5. Results and Discussion

Figure 12 (test site 1), Figure 13 (test site 2), and Figure 14 (test site 3) show the M L N W S A for stretches of 100 m in length. We can appreciate their estimation in a positive scale of values from zero onwards, where zero corresponds to perfect conditions of the pavement, and increasing values correspond to progressively worse pavement conditions.
Figure 12, Figure 13 and Figure 14 clearly reveal that the M L N W S A computation did not impact the surface motion predicted by MLAs, preserving the degree of criticality. The demonstration of this aspect derives from a direct comparison with the surface motion predicted by MLAs highlighted in Figure 3.
Regarding test site 1 (Figure 12), the highest positive surface motions (uplifts) are identified at the end of the road stretch. Concerning test site 2 (Figure 13), the major negative deformations (subsidence phenomena) are detected at the end of the road stretch (at the roundabout intersection). Finally, in test site 3 (Figure 14), the deformations increase as one approaches the city of Pistoia, i.e., reaching the final part of the road stretch toward the Northwest. The same criticalities have been highlighted in Figure 3. Consequently, neither the new scale of values of M L N W S A nor the new 100-m-based resampling should influence the ML predictions.
Accordingly, once the M L N W S A have been computed, a comparison with the IRI values is carried out by specific plots. Figure 15 focuses on this aspect by showing a comparison plot for each test site. The reference travel direction (according to labels reported in Figure 3) is Pisa for test site 1 (Figure 15a), Pistoia for test site 2 (Figure 15b), and Florence for test site 3 (Figure 15c). The abscissa axis reports the longitudinal progressives of the road stretches. The profilometric surveys have been reported by a solid red line and a solid black line. We employed two different colors since laser profilometric surveys have been carried out for each lane of the test sites. An IRI value has been computed for each lane of the carriageway. Moreover, it is worth mentioning that each IRI value represents the average of two measurements. For each lane of the carriageway, two profilometric surveys have been carried out. Finally, a solid green line represents values of the M L N W S A .
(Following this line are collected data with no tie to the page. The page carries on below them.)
(** * Abbott-Firestone material-ratio curve (surfalize/abbottfirestone.py)

    A shallow embedding of [AbbottFirestoneCurve]: the construction of the
    material-ratio curve from a height map, the equivalence-line search and
    the derived parameters Sk, Smr, Smc, Smr1, Smr2, Spk and Svk.

    Numbers.  NumPy's float64 values are modelled by [num]: an exact
    rational, plus infinity, minus infinity or NaN.  The arithmetic on the
    three special values follows IEEE 754 as NumPy applies it (division by
    zero yields an infinity or NaN and does not raise); finite values are
    computed exactly, so rounding is not modelled, and zero carries no sign.

    Exceptions.  A Python exception (ValueError of [np.histogram] for
    [bins < 1], IndexError of an out-of-range subscript) is [None].

    Limits of the exact model.  In float64 [np.histogram] also raises
    ValueError when the range of the data overflows or when its bin edges
    do not come out strictly increasing (a bin narrower than the spacing of
    the floats around the data).  With exact rationals the edges are always
    distinct, so this error has no counterpart here: the theorems below say
    what the curve is when [np.histogram] returns one, and where one of them
    states that the construction succeeds the height map is bounded so that
    the float64 edges are distinct as well. *)

From Stdlib Require Import QArith Qround Qminmax Qabs ZArith List Bool Lia Lqa.
From Stdlib Require Import Sorting.Sorted Sorting.Permutation.
Import ListNotations.

Open Scope Q_scope.

(* ================================================================= *)
(** ** Extended rationals *)

Inductive num : Type :=
| Fin (q : Q)
| PInf
| NInf
| NaN.

(** The same value: rationals up to [Qeq], special values by name. *)
Definition num_eq (a b : num) : Prop :=
  match a, b with
  | Fin p, Fin q => p == q
  | PInf, PInf => True
  | NInf, NInf => True
  | NaN, NaN => True
  | _, _ => False
  end.
(** X2.  [processNormalModuleRequest] keeps the request and the loaders that
    are there, in their order; for a file it should process it makes sure
    the loader is in the chain, pushing it at the end when no entry has its
    path and changing nothing when one has; a file it should not process is
    left as it is; and a second call changes nothing more. *)
Theorem processNormalModuleRequest_once (p : string) (m : NormalModule) :
  userRequest (processNormalModuleRequest p m) = userRequest m
  /\ (loaders (processNormalModuleRequest p m) = loaders m
      \/ (hasLoader p (loaders m) = false
          /\ loaders (processNormalModuleRequest p m)
             = (loaders m ++ [galadrielItem p])%list))
  /\ hasLoader p (loaders (processNormalModuleRequest p m))
     = shouldProcessFile (userRequest m) || hasLoader p (loaders m)
  /\ length (List.filter (fun item => String.eqb (loader item) p)
                         (loaders (processNormalModuleRequest p m)))
     = (if shouldProcessFile (userRequest m) && negb (hasLoader p (loaders m))
        then 1
        else length (List.filter (fun item => String.eqb (loader item) p)
                                 (loaders m)))
  /\ processNormalModuleRequest p (processNormalModuleRequest p m)
     = processNormalModuleRequest p m.
Proof.
  unfold processNormalModuleRequest.
  destruct (shouldProcessFile (userRequest m)) eqn:Hfile.
  - destruct (hasLoader p (loaders m)) eqn:Hhas.
    + rewrite Hfile, Hhas. cbn. repeat split; auto.
    + cbn [userRequest loaders]. rewrite Hfile.
      rewrite hasLoader_app, Hhas, hasLoader_galadrielItem. cbn [orb andb negb].
      split; [reflexivity|]. split; [right; now split|].
      split; [reflexivity|]. split; [|reflexivity].
      rewrite List.filter_app, length_app. cbn. rewrite String.eqb_refl. cbn.
      assert (List.filter (fun item => String.eqb (loader item) p) (loaders m) = [])
        as ->; [|reflexivity].
      unfold hasLoader in Hhas. clear Hfile.
      induction (loaders m) as [|x l IH]; [reflexivity|].
      cbn in *. apply orb_false_iff in Hhas as [Hx Hl].
      rewrite Hx. now apply IH.
  - rewrite Hfile. cbn. repeat split; auto.
Qed.

End RegistrationProperties.

(** ** More on the loader *)

Section LoaderProperties.

Import Loader Scan.

Lemma isIdent_not_colon (c : ascii) : isIdent c = true -> Ascii.eqb ":" c = false.
Proof.
  intros H. destruct (Ascii.eqb ":" c) eqn:E; [|reflexivity].
  apply Ascii.eqb_eq in E. subst c. discriminate H.
Qed.

Lemma allIdent_no_colon (s : string) :
  allIdent s = true -> Js.hasChar ":" s = false.
Proof.
  induction s as [|c s IH]; [reflexivity|].
  cbn [allIdent Js.hasChar]. intros H.
  apply andb_true_iff in H as [Hc Hs].
  now rewrite (isIdent_not_colon c Hc), (IH Hs).
Qed.

(** A text without the first character of the search text has no
    occurrence of it. *)
Lemma splitFirst_absent (c : ascii) (pat' s : string) :
  Js.hasChar c s = false -> Js.splitFirst (String c pat') s = None.
Proof.
  induction s as [|d s IH]; [reflexivity|]. cbn [Js.hasChar]. intros H.
  apply orb_false_iff in H as [Hd Hs].
  cbn [Js.splitFirst Js.stripPrefix]. rewrite Hd. now rewrite (IH Hs).
Qed.

Lemma splitFirst_skip (pat s : string) (c : ascii) :
  Js.stripPrefix pat (String c s) = None ->
  Js.splitFirst pat (String c s)
  = match Js.splitFirst pat s with
    | Some (pre, post) => Some (String c pre, post)
    | None => None
    end.
Proof. intros H. cbn [Js.splitFirst]. now rewrite H. Qed.

Lemma stripPrefix_double_colon_head (c : ascii) (s : string) :
  Ascii.eqb ":" c = false ->
  Js.stripPrefix "::" (String ":" (String c s)) = None.
Proof. intros H. cbn [Js.stripPrefix]. now rewrite Ascii.eqb_refl, H. Qed.

Lemma stripPrefix_other_head (c d : ascii) (pat' s : string) :
  Ascii.eqb c d = false -> Js.stripPrefix (String c pat') (String d s) = None.
Proof. intros H. cbn [Js.stripPrefix]. now rewrite H. Qed.

(** The first [::] of a text [pre:name...], where neither [pre] nor the
    non-empty [name] has a colon, is the one after [name], if there is one. *)
Lemma splitFirst_double_colon (pre name sub : string) :
  Js.hasChar ":" pre = false ->
  identifier name = true ->
  Js.splitFirst "::" (pre ++ ":" ++ name ++ "::" ++ sub)
  = Some (pre ++ ":" ++ name, sub).
Proof.
  intros Hpre Hname. apply identifier_allIdent in Hname as [Hne Hall].
  destruct name as [|c name]; [congruence|].
  pose proof (allIdent_no_colon _ Hall) as Hcolon.
  cbn [allIdent] in Hall. apply andb_true_iff in Hall as [Hc _].
  apply isIdent_not_colon in Hc.
  induction pre as [|d pre IH].
  - cbn [append].
    rewrite splitFirst_skip by now apply stripPrefix_double_colon_head.
    pose proof (splitFirst_fresh ":" ":" (String c name) sub Hcolon) as H.
    cbn [append] in H. now rewrite H.
  - cbn [Js.hasChar] in Hpre. apply orb_false_iff in Hpre as [Hd Hpre].
    specialize (IH Hpre). cbn [append] in *.
    rewrite splitFirst_skip by now apply stripPrefix_other_head.
    now rewrite IH.
Qed.

Lemma splitFirst_no_double_colon (pre name : string) :
  Js.hasChar ":" pre = false ->
  identifier name = true ->
  Js.splitFirst "::" (pre ++ ":" ++ name) = None.
Proof.
  intros Hpre Hname. apply identifier_allIdent in Hname as [Hne Hall].
  destruct name as [|c name]; [congruence|].
  pose proof (allIdent_no_colon _ Hall) as Hcolon.
  cbn [allIdent] in Hall. apply andb_true_iff in Hall as [Hc _].
  apply isIdent_not_colon in Hc.
  induction pre as [|d pre IH].
  - cbn [append].
    rewrite splitFirst_skip by now apply stripPrefix_double_colon_head.
    now rewrite (splitFirst_absent ":" ":" (String c name) Hcolon).
  - cbn [Js.hasChar] in Hpre. apply orb_false_iff in Hpre as [Hd Hpre].
    specialize (IH Hpre). cbn [append] in *.
    rewrite splitFirst_skip by now apply stripPrefix_other_head.
    now rewrite IH.
Qed.
Definition total_codebooks (self : t M) : Z :=
  CompressionModel.total_codebooks (model self).

Definition num_codebooks (self : t M) : Z :=
  if per_timestep self then CompressionModel.num_codebooks (model self)
  else CompressionModel.num_codebooks (model self) * 2.

Definition set_num_codebooks (self : t M) (n : Z) : result (t M) :=
  m <- CompressionModel.set_num_codebooks (model self) n ;;
  Ok (mk m (per_timestep self)).

Definition num_virtual_steps (self : t M) : Z :=
  if per_timestep self then 2 else 1.

Definition frame_rate (self : t M) : Q :=
  (CompressionModel.frame_rate (model self)
   * inject_Z (num_virtual_steps self))%Q.

Definition sample_rate (self : t M) : Z :=
  CompressionModel.sample_rate (model self).

Definition channels (self : t M) : Z := 2.

Definition cardinality (self : t M) : Z :=
  CompressionModel.cardinality (model self).

Definition encode (self : t M) (x : Tensor3 R)
    : result (Tensor3 Z * option (Tensor3 R)) :=
  let C := dimK x in
  assert (Z.of_nat C =? channels self)
         ("Expecting stereo audio but audio num channels is " ++ str_nat C) ;;;
  r0 <- CompressionModel.encode (model self) (select_channel x 0) ;;
  let '(indices_c0, scales_c0) := r0 in
  r1 <- CompressionModel.encode (model self) (select_channel x 1) ;;
  let '(indices_c1, scales_c1) := r1 in
  indices <- stack_channels indices_c0 indices_c1 ;;
  scales <- match scales_c0, scales_c1 with
            | Some s0, Some s1 => s <- stack_scales s0 s1 ;; Ok (Some s)
            | _, _ => Ok None
            end ;;
  let indices := if per_timestep self then rearrange_to_b_k_tc indices
                 else rearrange_to_b_kc_t indices in
  Ok (indices, scales).

(** The shape [encode] gives to the codes of two channels of the
    shape of [l]. *)
Definition interleaved_shape (self : t M) (l : Tensor3 Z) : nat * nat * nat :=
  if per_timestep self then (dimB l, dimK l, (dimT l * 2)%nat)
  else (dimB l, (dimK l * 2)%nat, dimT l).

(** Codebook [2 i] (timestep [2 i]) of [codes] is codebook (timestep)
    [i] of [l], codebook [2 i + 1] that of [r]. *)
Definition interleaved_layout (self : t M) (codes l r : Tensor3 Z) : Prop :=
  if per_timestep self then
    forall b k i, cell_at codes b k (2 * i) = cell_at l b k i
                  /\ cell_at codes b k (2 * i + 1) = cell_at r b k i
  else
    forall b i, row_at codes b (2 * i) = row_at l b i
                /\ row_at codes b (2 * i + 1) = row_at r b i.

(** Two scales that [torch.stack] accepts, when both are present. *)
Definition scales_stackable (sl sr : option (Tensor2 R)) : Prop :=
  forall s0 s1, sl = Some s0 -> sr = Some s1 -> same_shape2 s0 s1 = true.

Definition get_left_right_codes (self : t M) (codes : Tensor3 Z)
    : result (Tensor3 Z * Tensor3 Z) :=
  codes <- (if per_timestep self then rearrange_from_b_k_tc codes
            else rearrange_from_b_kc_t codes) ;;
  Ok (chan0 codes, chan1 codes).

(** The part of [decode] after the two checks on the shape of [codes]. *)
Definition decode_channels (self : t M) (codes : Tensor3 Z)
    (scale : option (Tensor3 R)) : result (Tensor3 R) :=
  let B := dimB codes in
  sc <- match scale with
        | Some scale =>
            assert ((dimB scale =? B)%nat && (dimK scale =? 2)%nat)
                   ("Scale has unexpected shape: " ++ str_shape3 scale) ;;;
            scale_c0 <- select_first scale 0 ;;
            scale_c1 <- select_first scale 1 ;;
            Ok (Some scale_c0, Some scale_c1)
        | None => Ok (None, None)
        end ;;
  let '(scale_c0, scale_c1) := sc in
  lr <- get_left_right_codes self codes ;;
  let '(codes_c0, codes_c1) := lr in
  audio_c0 <- CompressionModel.decode (model self) codes_c0 scale_c0 ;;
  audio_c1 <- CompressionModel.decode (model self) codes_c1 scale_c1 ;;
  cat_pair audio_c0 audio_c1.

Definition decode (self : t M) (codes : Tensor3 Z)
    (scale : option (Tensor3 R)) : result (Tensor3 R) :=
  let K := dimK codes in
  let T := dimT codes in
  assert (Z.of_nat T mod num_virtual_steps self =? 0) timesteps_msg ;;;
  assert (Z.of_nat K =? num_codebooks self) codebooks_msg ;;;
  decode_channels self codes scale.

Definition decode_latent (self : t M) (codes : Tensor3 Z) : result (Tensor3 R) :=
  Err (NotImplementedError "Not supported by interleaved stereo wrapped models.").

#[global] Instance compression_model : CompressionModel.API R (Tensor3 R) (t M) := {|
  CompressionModel.encode := encode;
  CompressionModel.decode := decode;
  CompressionModel.decode_latent := decode_latent;
  CompressionModel.channels := channels;
  CompressionModel.frame_rate := frame_rate;
  CompressionModel.sample_rate := sample_rate;
  CompressionModel.cardinality := cardinality;
  CompressionModel.num_codebooks := num_codebooks;
  CompressionModel.total_codebooks := total_codebooks;
  CompressionModel.set_num_codebooks := set_num_codebooks
|}.

End Methods.

End InterleaveStereoCompressionModel.

(** ** Concrete objects

    Small stand-ins for the external collaborators, on which the
    definitions above can be run: integer-valued samples, a quantizer that
    writes a sample into [n] codebooks, codecs that copy their input. *)

Module Examples.

(** Integers in place of floating-point samples; the scale of an item is
    one more than its peak. *)
#[global] Instance integer_samples : Sample Z := {|
  float_of_int := fun z => z;
  int_of_float := fun z => z;
  fmul := Z.mul;
  fdiv := Z.div;
  volume_scale := fun item => 1 + fold_left Z.max (map Z.abs (concat item)) 0
|}.

Record ToyQuantizer : Type := mkToy {
  toy_total : Z;
  toy_active : Z;
  toy_bins : Z
}.

(** Codebook [k] of a frame holds the sample shifted by [k], modulo the
    number of bins; decoding reads codebook 0. *)
#[global] Instance toy_quantizer : BaseQuantizer.API Z ToyQuantizer := {|
  BaseQuantizer.total_codebooks := toy_total;
  BaseQuantizer.num_codebooks := toy_active;
  BaseQuantizer.bins := toy_bins;
  BaseQuantizer.encode := fun q emb =>
    Ok (mkT3 (dimB emb) (Z.to_nat (toy_active q)) (dimT emb)
             (map (fun item =>
                     map (fun k => map (fun v => (v + Z.of_nat k) mod toy_bins q)
                                       (nth 0 item []))
                         (range (toy_active q)))
                  (cells emb)));
  BaseQuantizer.decode := fun q codes =>
    Ok (mkT3 (dimB codes) 1 (dimT codes)
             (map (fun item => [nth 0 item []]) (cells codes)));
  BaseQuantizer.set_num_codebooks := fun q n =>
    assert ((1 <=? n) && (n <=? toy_total q)) "" ;;;
    Ok (mkToy (toy_total q) n (toy_bins q))
|}.
(** * Stock analyzer: indicator engine, regression forecaster, signal classifier

    A shallow embedding of [backend/app.py] (class [StockAnalyzer], the
    helpers [safe_round], [safe_float], [safe_int] and the HTTP routes), of
    [backend/stock_utils.py] with the table of [backend/symbols.py], and of
    the data handling of [backend/lstm_predictor.py].

    Numbers.  A Python/numpy float is modelled by [float]: an exact rational
    ([Qc]) or one of the IEEE special values NaN, +inf, -inf.  Arithmetic on
    finite values is exact: binary64 rounding, overflow to infinity and the
    sign of zero are not modelled.  The special values follow IEEE 754, which
    is what decides every [None]/absent field of the program.  Where a
    property gives the value of a computed field, it gives it up to
    [float_allowance] and for inputs below [no_overflow_bound], so that it
    does not depend on the exact arithmetic; a two-decimal output [k/100]
    stands for the binary64 number nearest to it.

    Exceptions.  Code that can raise runs in the error monad [exc]; a
    [try: ... except Exception:] block is [try_except].

    Libraries.  pandas ([diff], [where], [rolling(w).mean()], [replace],
    [ewm(span, adjust=False).mean()], [dropna], [iloc[-1]]) and scikit-learn
    ([MinMaxScaler], [r2_score], input validation) are modelled from their
    documented behaviour; the least-squares solver behind
    [LinearRegression.fit] is a parameter of the forecaster. *)

From Stdlib Require Import String Ascii ZArith QArith Qcanon Qround List Lia Lqa Bool.
Import ListNotations.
Figure 15 demonstrates that the trends are comparable and that there is a certain correlation between profilometric measurements and ML predictions. Specifically, Figure 15a is the one that best represents this correlation. There is an initial peak in the roughness values correctly identified by the MLAs. Moreover, there is a second ascent zone around 1100 m, which is also identified by increasing ML predictions. After that, the IRI progressively decreases to approximately 2300 m, and so do the ML predictions. At the end of test site 1, we can appreciate an inconsistency between the two measures. Investigating the area (Figure 16), we can see the presence of a road intersection that forces the vehicle to take an S-shaped path in one direction of travel (Pistoia) and to a stop with a right-of-way in the other (Pisa). These two factors may have affected the IRI value of both directions since the driver is not able to maintain the velocity of 40 km/h (in both directions) steadily, and horizontal acceleration has a significant effect (in Pistoia direction). These facts may result in a distortion of the real condition of road regularity. With regard to Figure 15b, a u-shaped trend of the profilometric measurements is observed. The ML predictions show a fluctuating trend with low deformation values in the decreasing part (between 0 and 1500 m). After 1500 m, the IRI values grow, and the ML predictions grow consistently. The road sections in the worst condition are at the end of test site 2 (3600 to 3800 m). In this part, the ML predictions are still consistent and appropriately identify the worst conditions of the stretch. Finally, with regard to Figure 15c, only a qualitative association can be detected. IRI observations fluctuate between sections (for example, between 0 and 800 m, and from 2100 m to the end of the segment). There is a general decrease in IRI values from the beginning of the stretch up to 2100 m. In this first part of the segment, the trend of the ML predictions agrees. Subsequently, the IRI measures show a general increase, while the ML predictions continue to decrease. In this area, there is no agreement between the two measurements.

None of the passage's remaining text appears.